▼

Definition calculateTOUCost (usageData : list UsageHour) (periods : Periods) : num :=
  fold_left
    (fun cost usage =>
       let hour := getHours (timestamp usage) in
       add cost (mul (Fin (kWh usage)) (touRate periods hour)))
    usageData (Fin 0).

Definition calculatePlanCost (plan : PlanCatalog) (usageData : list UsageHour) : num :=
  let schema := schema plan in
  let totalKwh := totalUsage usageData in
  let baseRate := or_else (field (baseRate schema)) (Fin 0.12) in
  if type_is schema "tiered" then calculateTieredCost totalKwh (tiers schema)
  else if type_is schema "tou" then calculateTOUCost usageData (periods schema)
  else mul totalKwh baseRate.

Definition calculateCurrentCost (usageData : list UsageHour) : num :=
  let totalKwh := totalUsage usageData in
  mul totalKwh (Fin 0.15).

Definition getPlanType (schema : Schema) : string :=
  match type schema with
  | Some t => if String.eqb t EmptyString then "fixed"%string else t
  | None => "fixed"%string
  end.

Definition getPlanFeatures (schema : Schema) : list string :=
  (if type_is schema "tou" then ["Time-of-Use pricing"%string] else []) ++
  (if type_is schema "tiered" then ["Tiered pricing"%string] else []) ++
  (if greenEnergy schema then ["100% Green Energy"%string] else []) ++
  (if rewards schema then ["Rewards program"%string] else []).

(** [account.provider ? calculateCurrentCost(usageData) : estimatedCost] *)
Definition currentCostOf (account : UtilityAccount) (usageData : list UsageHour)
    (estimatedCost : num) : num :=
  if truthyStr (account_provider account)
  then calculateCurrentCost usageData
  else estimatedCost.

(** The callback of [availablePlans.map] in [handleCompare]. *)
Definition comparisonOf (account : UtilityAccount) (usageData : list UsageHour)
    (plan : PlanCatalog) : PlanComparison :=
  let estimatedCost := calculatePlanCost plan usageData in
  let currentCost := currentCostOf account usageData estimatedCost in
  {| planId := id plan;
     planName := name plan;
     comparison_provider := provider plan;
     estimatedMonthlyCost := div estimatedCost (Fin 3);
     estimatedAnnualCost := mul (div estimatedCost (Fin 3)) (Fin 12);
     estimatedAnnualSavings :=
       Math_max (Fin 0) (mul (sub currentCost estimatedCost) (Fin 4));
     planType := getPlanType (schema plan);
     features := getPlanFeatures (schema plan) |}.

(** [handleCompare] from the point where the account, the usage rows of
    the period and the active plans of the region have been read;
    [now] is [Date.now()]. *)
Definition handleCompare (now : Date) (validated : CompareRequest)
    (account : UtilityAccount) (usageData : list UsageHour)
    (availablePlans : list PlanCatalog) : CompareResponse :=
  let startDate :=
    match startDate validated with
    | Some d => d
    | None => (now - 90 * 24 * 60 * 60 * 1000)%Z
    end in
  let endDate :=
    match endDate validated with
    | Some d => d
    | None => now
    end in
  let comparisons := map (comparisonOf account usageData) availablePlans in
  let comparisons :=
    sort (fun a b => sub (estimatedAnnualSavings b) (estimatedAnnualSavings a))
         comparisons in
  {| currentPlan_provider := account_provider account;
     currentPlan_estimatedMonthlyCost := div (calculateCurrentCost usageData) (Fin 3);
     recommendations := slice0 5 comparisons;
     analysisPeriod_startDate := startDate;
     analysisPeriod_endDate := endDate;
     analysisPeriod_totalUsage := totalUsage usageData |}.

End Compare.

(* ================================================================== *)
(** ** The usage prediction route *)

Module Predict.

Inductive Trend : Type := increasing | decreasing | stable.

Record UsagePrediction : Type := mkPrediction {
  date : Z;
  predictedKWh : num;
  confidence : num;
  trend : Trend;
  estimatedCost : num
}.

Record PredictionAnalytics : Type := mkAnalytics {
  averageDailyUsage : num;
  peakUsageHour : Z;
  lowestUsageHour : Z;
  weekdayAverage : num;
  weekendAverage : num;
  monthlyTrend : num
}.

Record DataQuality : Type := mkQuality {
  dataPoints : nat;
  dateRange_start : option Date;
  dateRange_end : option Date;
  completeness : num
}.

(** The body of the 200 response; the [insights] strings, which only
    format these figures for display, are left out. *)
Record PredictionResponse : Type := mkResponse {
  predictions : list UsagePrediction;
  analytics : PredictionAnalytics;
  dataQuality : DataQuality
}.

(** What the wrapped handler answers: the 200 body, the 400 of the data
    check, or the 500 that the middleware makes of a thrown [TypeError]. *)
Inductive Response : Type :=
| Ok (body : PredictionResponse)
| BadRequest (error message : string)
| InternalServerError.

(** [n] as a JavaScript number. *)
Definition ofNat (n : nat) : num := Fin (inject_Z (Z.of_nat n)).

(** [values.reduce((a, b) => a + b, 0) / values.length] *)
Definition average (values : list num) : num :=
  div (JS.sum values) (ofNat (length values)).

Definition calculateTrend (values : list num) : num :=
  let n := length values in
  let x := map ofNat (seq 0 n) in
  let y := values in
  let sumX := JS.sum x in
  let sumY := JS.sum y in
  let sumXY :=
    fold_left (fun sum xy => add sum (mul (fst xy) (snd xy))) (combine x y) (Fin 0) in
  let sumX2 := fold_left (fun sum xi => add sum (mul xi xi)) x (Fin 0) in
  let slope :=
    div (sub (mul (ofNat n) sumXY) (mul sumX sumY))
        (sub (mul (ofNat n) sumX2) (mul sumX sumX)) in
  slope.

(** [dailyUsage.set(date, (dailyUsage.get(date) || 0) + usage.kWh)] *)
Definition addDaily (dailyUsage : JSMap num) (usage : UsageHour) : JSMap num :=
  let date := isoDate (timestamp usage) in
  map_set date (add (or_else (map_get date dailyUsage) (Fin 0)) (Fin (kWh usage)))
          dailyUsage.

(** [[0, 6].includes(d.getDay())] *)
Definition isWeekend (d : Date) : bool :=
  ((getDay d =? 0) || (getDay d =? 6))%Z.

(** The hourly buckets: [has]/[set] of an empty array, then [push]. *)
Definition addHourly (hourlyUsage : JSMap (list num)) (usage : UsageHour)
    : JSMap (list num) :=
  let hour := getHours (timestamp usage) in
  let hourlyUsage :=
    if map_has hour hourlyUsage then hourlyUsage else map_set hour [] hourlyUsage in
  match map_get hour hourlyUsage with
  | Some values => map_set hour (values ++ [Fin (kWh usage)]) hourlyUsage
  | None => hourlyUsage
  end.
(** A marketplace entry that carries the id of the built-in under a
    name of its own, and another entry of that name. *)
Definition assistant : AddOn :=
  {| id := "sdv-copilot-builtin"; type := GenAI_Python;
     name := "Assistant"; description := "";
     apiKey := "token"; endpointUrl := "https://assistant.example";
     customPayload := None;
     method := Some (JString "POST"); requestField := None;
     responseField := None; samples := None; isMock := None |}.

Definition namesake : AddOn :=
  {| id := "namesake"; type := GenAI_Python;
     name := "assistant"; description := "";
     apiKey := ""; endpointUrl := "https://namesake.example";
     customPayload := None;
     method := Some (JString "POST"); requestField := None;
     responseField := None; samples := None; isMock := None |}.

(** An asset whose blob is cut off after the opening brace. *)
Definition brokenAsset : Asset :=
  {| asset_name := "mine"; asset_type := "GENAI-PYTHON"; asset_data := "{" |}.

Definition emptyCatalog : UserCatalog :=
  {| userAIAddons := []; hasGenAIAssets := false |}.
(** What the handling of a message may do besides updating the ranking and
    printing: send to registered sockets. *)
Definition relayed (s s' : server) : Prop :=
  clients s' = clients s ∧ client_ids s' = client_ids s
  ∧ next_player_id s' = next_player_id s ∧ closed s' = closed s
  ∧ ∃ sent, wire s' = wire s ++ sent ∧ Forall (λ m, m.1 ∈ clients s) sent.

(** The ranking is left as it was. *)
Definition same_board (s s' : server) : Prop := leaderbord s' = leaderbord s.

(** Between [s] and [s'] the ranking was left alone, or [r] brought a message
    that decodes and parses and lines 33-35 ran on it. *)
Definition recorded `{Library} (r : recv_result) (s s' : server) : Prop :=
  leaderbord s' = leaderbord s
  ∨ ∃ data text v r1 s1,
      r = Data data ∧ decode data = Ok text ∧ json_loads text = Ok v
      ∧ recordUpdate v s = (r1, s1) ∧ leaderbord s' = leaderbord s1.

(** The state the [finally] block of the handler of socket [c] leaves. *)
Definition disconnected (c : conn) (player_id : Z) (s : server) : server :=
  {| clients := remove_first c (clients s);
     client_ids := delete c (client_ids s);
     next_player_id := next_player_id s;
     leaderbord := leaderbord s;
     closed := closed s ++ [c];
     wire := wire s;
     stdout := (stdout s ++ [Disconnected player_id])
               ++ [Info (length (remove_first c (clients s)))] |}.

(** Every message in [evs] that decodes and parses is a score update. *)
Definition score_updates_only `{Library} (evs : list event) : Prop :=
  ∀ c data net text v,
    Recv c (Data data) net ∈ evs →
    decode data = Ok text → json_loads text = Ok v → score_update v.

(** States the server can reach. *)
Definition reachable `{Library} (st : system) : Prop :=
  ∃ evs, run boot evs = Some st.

▲
▼

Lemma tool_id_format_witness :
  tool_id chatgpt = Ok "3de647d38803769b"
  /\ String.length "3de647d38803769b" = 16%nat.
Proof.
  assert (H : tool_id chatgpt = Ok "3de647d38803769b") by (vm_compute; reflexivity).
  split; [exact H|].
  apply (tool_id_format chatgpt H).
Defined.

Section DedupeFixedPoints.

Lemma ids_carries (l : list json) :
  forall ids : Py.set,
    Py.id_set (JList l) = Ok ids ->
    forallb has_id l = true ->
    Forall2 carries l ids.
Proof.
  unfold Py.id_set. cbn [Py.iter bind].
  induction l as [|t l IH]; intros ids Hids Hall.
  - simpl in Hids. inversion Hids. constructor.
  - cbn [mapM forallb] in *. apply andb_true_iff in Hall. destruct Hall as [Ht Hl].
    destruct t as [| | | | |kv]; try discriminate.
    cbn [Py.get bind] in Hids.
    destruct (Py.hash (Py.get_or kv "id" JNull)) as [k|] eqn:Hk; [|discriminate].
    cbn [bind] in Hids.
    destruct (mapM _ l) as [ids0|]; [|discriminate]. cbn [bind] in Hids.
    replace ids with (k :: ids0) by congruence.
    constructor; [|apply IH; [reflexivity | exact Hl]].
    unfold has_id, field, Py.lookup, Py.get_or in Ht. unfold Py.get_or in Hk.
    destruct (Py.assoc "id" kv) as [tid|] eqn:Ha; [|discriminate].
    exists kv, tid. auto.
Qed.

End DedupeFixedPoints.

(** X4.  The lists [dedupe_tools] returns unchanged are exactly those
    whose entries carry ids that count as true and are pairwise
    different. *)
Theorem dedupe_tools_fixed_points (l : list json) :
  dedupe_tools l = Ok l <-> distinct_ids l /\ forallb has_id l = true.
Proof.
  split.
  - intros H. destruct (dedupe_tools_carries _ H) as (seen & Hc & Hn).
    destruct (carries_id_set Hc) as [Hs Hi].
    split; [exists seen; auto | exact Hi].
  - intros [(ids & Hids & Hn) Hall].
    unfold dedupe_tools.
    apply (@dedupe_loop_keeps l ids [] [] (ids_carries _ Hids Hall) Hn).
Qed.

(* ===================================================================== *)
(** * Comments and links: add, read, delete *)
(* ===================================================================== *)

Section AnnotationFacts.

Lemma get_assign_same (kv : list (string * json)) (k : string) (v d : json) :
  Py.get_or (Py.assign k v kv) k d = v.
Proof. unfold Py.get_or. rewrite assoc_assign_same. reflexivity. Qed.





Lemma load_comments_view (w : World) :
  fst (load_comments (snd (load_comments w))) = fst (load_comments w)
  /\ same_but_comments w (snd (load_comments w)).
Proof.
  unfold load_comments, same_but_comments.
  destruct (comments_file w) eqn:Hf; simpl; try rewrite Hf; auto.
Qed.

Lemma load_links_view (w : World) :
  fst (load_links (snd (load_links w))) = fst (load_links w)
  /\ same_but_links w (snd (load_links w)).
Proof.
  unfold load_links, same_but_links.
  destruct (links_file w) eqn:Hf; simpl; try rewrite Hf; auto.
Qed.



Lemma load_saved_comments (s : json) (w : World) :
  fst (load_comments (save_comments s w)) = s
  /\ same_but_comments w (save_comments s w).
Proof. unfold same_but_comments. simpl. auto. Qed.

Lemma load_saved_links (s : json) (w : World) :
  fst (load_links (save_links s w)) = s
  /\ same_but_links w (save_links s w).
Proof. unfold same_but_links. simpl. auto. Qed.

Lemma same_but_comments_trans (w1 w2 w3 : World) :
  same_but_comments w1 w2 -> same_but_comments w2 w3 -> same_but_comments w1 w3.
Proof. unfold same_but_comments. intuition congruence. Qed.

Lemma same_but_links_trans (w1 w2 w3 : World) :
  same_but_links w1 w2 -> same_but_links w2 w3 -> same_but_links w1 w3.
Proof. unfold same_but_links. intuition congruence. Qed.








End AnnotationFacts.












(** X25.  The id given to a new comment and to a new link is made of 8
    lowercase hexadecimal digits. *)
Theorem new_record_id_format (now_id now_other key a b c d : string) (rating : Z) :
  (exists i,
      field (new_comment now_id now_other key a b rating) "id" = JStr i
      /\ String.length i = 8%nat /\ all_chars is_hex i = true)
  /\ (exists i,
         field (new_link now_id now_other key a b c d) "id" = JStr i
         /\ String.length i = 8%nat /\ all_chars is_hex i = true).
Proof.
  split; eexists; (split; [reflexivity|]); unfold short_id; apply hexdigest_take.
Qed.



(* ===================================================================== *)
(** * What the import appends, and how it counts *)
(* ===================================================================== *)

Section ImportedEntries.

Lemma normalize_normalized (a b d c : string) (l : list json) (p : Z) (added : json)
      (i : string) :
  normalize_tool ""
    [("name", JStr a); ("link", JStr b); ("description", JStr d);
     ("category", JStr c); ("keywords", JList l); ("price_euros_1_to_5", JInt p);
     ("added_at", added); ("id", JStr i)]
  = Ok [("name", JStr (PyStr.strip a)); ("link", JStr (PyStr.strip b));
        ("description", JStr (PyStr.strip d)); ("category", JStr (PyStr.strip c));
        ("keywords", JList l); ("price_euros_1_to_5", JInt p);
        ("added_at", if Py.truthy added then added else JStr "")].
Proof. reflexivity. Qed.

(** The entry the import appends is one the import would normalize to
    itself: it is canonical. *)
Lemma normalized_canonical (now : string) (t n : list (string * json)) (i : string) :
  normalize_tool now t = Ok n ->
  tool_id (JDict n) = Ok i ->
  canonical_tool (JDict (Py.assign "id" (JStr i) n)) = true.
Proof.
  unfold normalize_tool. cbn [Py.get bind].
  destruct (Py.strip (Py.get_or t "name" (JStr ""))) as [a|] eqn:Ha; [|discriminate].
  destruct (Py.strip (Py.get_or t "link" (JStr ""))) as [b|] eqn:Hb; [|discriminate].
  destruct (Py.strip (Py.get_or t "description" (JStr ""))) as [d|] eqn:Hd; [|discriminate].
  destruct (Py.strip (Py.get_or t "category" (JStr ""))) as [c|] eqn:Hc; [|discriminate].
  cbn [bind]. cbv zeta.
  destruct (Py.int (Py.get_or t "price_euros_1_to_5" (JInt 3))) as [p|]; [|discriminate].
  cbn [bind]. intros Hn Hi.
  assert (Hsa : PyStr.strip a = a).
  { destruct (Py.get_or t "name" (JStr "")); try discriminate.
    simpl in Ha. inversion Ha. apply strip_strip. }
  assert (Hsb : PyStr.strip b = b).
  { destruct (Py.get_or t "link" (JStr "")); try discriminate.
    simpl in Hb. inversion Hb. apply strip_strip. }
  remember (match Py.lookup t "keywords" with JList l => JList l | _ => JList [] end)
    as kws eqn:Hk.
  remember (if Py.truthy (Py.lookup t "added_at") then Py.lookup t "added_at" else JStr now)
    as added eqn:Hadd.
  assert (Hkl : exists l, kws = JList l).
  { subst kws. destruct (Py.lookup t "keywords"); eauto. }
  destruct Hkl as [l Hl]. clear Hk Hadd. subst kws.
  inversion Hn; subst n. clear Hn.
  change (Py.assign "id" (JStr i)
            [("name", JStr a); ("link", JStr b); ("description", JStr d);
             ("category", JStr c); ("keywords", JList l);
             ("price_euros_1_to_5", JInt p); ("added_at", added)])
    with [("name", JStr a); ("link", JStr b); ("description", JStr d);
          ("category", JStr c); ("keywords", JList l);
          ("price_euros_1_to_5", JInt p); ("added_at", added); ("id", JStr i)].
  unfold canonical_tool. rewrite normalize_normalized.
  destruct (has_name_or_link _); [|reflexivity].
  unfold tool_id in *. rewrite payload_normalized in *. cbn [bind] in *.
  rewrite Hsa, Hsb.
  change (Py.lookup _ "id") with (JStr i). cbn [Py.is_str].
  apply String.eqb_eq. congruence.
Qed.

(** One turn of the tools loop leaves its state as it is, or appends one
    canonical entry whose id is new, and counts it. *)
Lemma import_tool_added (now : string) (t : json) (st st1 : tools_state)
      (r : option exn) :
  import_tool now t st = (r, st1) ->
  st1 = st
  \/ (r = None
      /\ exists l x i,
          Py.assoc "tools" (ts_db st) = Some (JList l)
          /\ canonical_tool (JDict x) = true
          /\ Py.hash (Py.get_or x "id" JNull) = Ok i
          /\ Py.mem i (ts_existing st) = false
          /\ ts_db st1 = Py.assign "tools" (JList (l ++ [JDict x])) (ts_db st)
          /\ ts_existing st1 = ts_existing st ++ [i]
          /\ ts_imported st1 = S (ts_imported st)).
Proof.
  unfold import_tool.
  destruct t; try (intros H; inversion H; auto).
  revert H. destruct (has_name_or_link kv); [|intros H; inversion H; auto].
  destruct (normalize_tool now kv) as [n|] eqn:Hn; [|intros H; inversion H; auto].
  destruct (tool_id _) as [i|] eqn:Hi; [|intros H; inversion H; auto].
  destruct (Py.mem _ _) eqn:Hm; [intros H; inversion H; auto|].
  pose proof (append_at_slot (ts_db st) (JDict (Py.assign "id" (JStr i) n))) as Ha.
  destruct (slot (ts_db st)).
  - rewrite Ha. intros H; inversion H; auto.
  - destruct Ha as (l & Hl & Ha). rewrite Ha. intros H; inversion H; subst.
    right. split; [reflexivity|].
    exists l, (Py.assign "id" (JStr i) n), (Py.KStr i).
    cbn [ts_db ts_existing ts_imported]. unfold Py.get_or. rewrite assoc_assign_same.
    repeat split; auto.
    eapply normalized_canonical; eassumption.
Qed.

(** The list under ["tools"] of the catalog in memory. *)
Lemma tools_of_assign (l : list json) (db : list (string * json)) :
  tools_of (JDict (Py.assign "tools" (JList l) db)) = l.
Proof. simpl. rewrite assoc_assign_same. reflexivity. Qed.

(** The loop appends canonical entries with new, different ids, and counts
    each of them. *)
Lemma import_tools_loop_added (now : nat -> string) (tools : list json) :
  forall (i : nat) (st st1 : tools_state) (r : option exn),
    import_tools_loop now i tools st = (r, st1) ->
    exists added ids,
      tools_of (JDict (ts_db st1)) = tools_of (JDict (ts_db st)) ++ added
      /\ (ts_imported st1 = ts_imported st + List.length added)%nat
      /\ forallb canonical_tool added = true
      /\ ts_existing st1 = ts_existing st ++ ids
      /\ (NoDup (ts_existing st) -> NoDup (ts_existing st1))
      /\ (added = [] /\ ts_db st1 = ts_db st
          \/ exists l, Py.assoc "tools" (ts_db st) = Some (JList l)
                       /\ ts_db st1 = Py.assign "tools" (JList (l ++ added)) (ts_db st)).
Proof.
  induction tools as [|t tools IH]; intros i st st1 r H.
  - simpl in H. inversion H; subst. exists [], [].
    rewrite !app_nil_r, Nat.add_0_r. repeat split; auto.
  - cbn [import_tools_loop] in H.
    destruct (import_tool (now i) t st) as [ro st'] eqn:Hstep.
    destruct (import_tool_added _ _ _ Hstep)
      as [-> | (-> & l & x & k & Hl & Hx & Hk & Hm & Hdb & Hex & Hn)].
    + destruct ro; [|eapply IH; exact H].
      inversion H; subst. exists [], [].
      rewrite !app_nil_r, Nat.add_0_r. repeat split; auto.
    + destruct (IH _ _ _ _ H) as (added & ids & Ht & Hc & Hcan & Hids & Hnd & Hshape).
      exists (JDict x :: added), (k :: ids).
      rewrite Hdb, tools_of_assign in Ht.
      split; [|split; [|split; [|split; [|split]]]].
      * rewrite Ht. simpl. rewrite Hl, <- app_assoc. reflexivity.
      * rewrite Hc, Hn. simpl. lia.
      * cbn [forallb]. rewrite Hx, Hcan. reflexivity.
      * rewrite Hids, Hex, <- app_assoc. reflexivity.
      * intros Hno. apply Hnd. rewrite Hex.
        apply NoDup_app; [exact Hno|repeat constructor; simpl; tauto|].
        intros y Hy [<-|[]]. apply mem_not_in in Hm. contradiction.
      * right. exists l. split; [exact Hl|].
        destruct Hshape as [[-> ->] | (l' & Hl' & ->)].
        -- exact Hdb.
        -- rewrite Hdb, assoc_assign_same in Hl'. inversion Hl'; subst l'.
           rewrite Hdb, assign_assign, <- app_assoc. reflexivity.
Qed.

▲

| WHAT THE TASK REQUIRES |
Once you reach the line with "Definition calculateTOUCost (usageData" in the data above, copy it and every line after it exactly, up to and including the line with "(** The callback".

| ANSWER TO THE EXERCISE |
Definition calculateTOUCost (usageData : list UsageHour) (periods : Periods) : num :=
  fold_left
    (fun cost usage =>
       let hour := getHours (timestamp usage) in
       add cost (mul (Fin (kWh usage)) (touRate periods hour)))
    usageData (Fin 0).

Definition calculatePlanCost (plan : PlanCatalog) (usageData : list UsageHour) : num :=
  let schema := schema plan in
  let totalKwh := totalUsage usageData in
  let baseRate := or_else (field (baseRate schema)) (Fin 0.12) in
  if type_is schema "tiered" then calculateTieredCost totalKwh (tiers schema)
  else if type_is schema "tou" then calculateTOUCost usageData (periods schema)
  else mul totalKwh baseRate.

Definition calculateCurrentCost (usageData : list UsageHour) : num :=
  let totalKwh := totalUsage usageData in
  mul totalKwh (Fin 0.15).

Definition getPlanType (schema : Schema) : string :=
  match type schema with
  | Some t => if String.eqb t EmptyString then "fixed"%string else t
  | None => "fixed"%string
  end.

Definition getPlanFeatures (schema : Schema) : list string :=
  (if type_is schema "tou" then ["Time-of-Use pricing"%string] else []) ++
  (if type_is schema "tiered" then ["Tiered pricing"%string] else []) ++
  (if greenEnergy schema then ["100% Green Energy"%string] else []) ++
  (if rewards schema then ["Rewards program"%string] else []).

(** [account.provider ? calculateCurrentCost(usageData) : estimatedCost] *)
Definition currentCostOf (account : UtilityAccount) (usageData : list UsageHour)
    (estimatedCost : num) : num :=
  if truthyStr (account_provider account)
  then calculateCurrentCost usageData
  else estimatedCost.

(** The callback of [availablePlans.map] in [handleCompare]. *)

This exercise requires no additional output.